From her lead-role debut, as Velvet Brown in 1944's girl-and-her-horse weepie National Velvet, to the raging Katharina in the 1967 production of The Taming of the Shrew with her then-husband and coproducer, Richard Burton - and even in her dodgier screen endeavors (ending, ingloriously, with 1994's live-action flop The Flintstones) - Taylor embodied the words motion picture star. And sure it's a cliche, but screen goddess she was.

Born in England (her parents were Americans, living in London), Taylor was taken to the States, and to Hollywood, at the outset of World War II. She made her professional bow at age 10, in the otherwise unnoteworthy 1942 black-and-white comedy There's One Born Every Minute. But her second picture, Lassie Come Home (opposite her lifelong-friend-to-be Roddy McDowall), was shot in Technicolor. And if ever there was an actress made for the screen's lush palette, it was Taylor, with her dark tresses and violet eyes and cupid's lips. In the postwar years, audiences around the world followed Taylor as she made the seemingly seamless transition from child star to ingenue to glamour icon.

She was, of course, as famous for her tumultuous private life as for her professional one, and the two often intersected. Of her eight marriages, five were with men in show business: Michael Wilding, the English actor (20 years her elder); Michael Todd, the producer; Eddie Fisher, the Philly singer and showman; and Richard Burton, the Welsh thespian, who was married, divorced, and married again to Taylor over a 12-year span.

In the 1960s, the Burtons were moviedom's reigning twosome - the Brangelina of their day. They made 11 films together, including the marital shoutfest Who's Afraid of Virginia Woolf? and the aforementioned Franco Zeffirelli adaptation of Shakespeare's Shrew. It was Liz and Dick's first collaboration - 1963's hugely expensive Egypto-kitsch spectacle Cleopatra - that busted Taylor's marriage to Fisher. Movie magazines and gossip columnists deforested half the planet as they printed one they're-having-an-affair story after another, with photographers stalking the celebrity duo everywhere they went.

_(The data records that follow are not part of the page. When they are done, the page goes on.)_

(** ** Property *)

(** C29: The counters tell what the client saw. When nobody else is around, a request
    raises the request counter by one; the output tokens by the token events
    that it was sent, the midstream failures by the error events, the failures
    before the commit by the responses of status 502, the rejections by those of
    status 429, 500 or 503, and the client's cancellations by one exactly when
    its stream was begun and has no end marker; and the input tokens by the
    estimate of the request if it was admitted, else not at all. *)
Theorem chat_metrics (s : Server) (env : chat_env) :
  quiet env ->
  let r := handleChat Code error_text s env in
  let ws := cr_writes r in
  grows s (cr_server r) requests_total 1 /\
  (forall name, name ∈ followed -> grows s (cr_server r) name (tally name ws)) /\
  grows s (cr_server r) cancellations_total (if abandoned ws then 1 else 0) /\
  match cr_lease r with
  | None => grows s (cr_server r) input_tokens_total 0
  | Some _ => exists request,
      parseRequest (s_config s) (c_random env) (c_parse_now env) (c_incoming env) = Ok request /\
      grows s (cr_server r) input_tokens_total (EstimatedInputToken request)
  end.
Proof.
  intros Hq. cbn zeta. destruct (handleChat_log s env Hq) as (ops & [H1 H2 H3 H4] & Hm).
  rewrite list.Forall_forall in H1.
  destruct (cr_lease (handleChat Code error_text s env)) as [i|].
  - destruct Hm as (request & s1 & Hp & Hm). split_and!; [| | |exists request; split; [done|]];
      try intros name Hn; (eapply grows_run; [exact Hm|]); rewrite app_comm_cons, amount_app.
    + rewrite H2. reflexivity.
    + rewrite (H1 name Hn). unfold followed in Hn. by repeat (apply elem_of_cons in Hn as [->|Hn]; [done|]);
        apply not_elem_of_nil in Hn.
    + rewrite H4. reflexivity.
    + rewrite H3. unfold amount. cbn. lia.
  - split_and!; try intros name Hn; (eapply grows_run; [exact Hm|]); (change (Metrics.OInc requests_total :: ops) with
      ([Metrics.OInc requests_total] ++ ops)); rewrite amount_app.
    + rewrite H2. reflexivity.
    + rewrite (H1 name Hn). unfold followed in Hn. by repeat (apply elem_of_cons in Hn as [->|Hn]; [done|]);
        apply not_elem_of_nil in Hn.
    + rewrite H4. reflexivity.
    + rewrite H3. reflexivity.
Qed.
End Chat.
(* ===== verification/Traffic.v ===== *)
(** * The gateway under traffic: [src/internal/gateway/http.go], [src/internal/gateway/server.go]

    The goroutines of a running gateway: one for each chat request, with the
    receiver of each of its attempts, the handlers of the control plane and of the
    probes, and the one that runs [Close].  A step is one critical section or one
    call of a library, so every interleaving of the requests with each other,
    with the workers' reports and with a shutdown is a run.  The metrics that a
    handler is about to update are a list, and each update is a step of its own.
    What an attempt writes is in its stream, and is added to the handler's writes
    when the attempt is over.

    A registration, a heartbeat and a probe are calls with a list of actions that are
    left, taken one at a time.  [Shutdown] of the HTTP server returns when every
    handler has, or with the context's error; a connection that was open may bring a
    request while it runs. *)

From S2P Require Import Prelude GoFloat GoString Model Examples Interfaces Wire Protocol Parse Sse Stream Gateway Chat.
From S2P Require Config Registry Admission Routing Metrics WorkerClient.

#[local] Open Scope Z_scope.
#[local] Open Scope go_scope.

There's a wonderful featurette that can be found on YouTube (http://www.youtube.com/watch?v=dVsqp9FWjuI) of Taylor and Burton seated at a table discussing the making of The Taming of the Shrew (and Taylor's trepidation at doing the Bard with a bunch of classically trained Brits). It's more than just cheap movie-shilling: The humor, warmth, and competitive spark between the two are much in evidence. Taylor fiddles distractedly with Burton's fingers, while he casts admiring glances her way, puffing on a cigarette.

In her later years, Taylor used her fame to lobby for AIDS research and gay rights, political, social and charitable causes. Her friendship with Michael Jackson was no doubt rooted in their common bond as child stars, thrown into the public spotlight and into an unreal world of wealth and isolation.

And maybe, in the sum of things, it was Taylor's public persona - the decades of media attention, the magazine covers, TV interviews, the controversies and hospital check-ins and messy romantic entanglements - that imprinted itself in our collective consciousness.

But it's her face - and that compact, va-va-vavoom body - that has been captured for all time on screen. Maggie in Cat on a Hot Tin Roof; Leslie the socialite wed to Rock Hudson in the Lone Star family saga Giant; a hard Manhattan prostitute in Butterfield 8; Leonora, another prostitute, and one shaken by the appearance of a young woman (Mia Farrow) resembling her dead daughter in the roiling '60s psycho-thriller Secret Ceremony; and the boozy, blowsy college professor's wife in Virginia Woolf - these are women who are impossible to forget.

Sex was certainly part of the equation, but so was her beauty. The beauty in her face, and the beauty in her soul.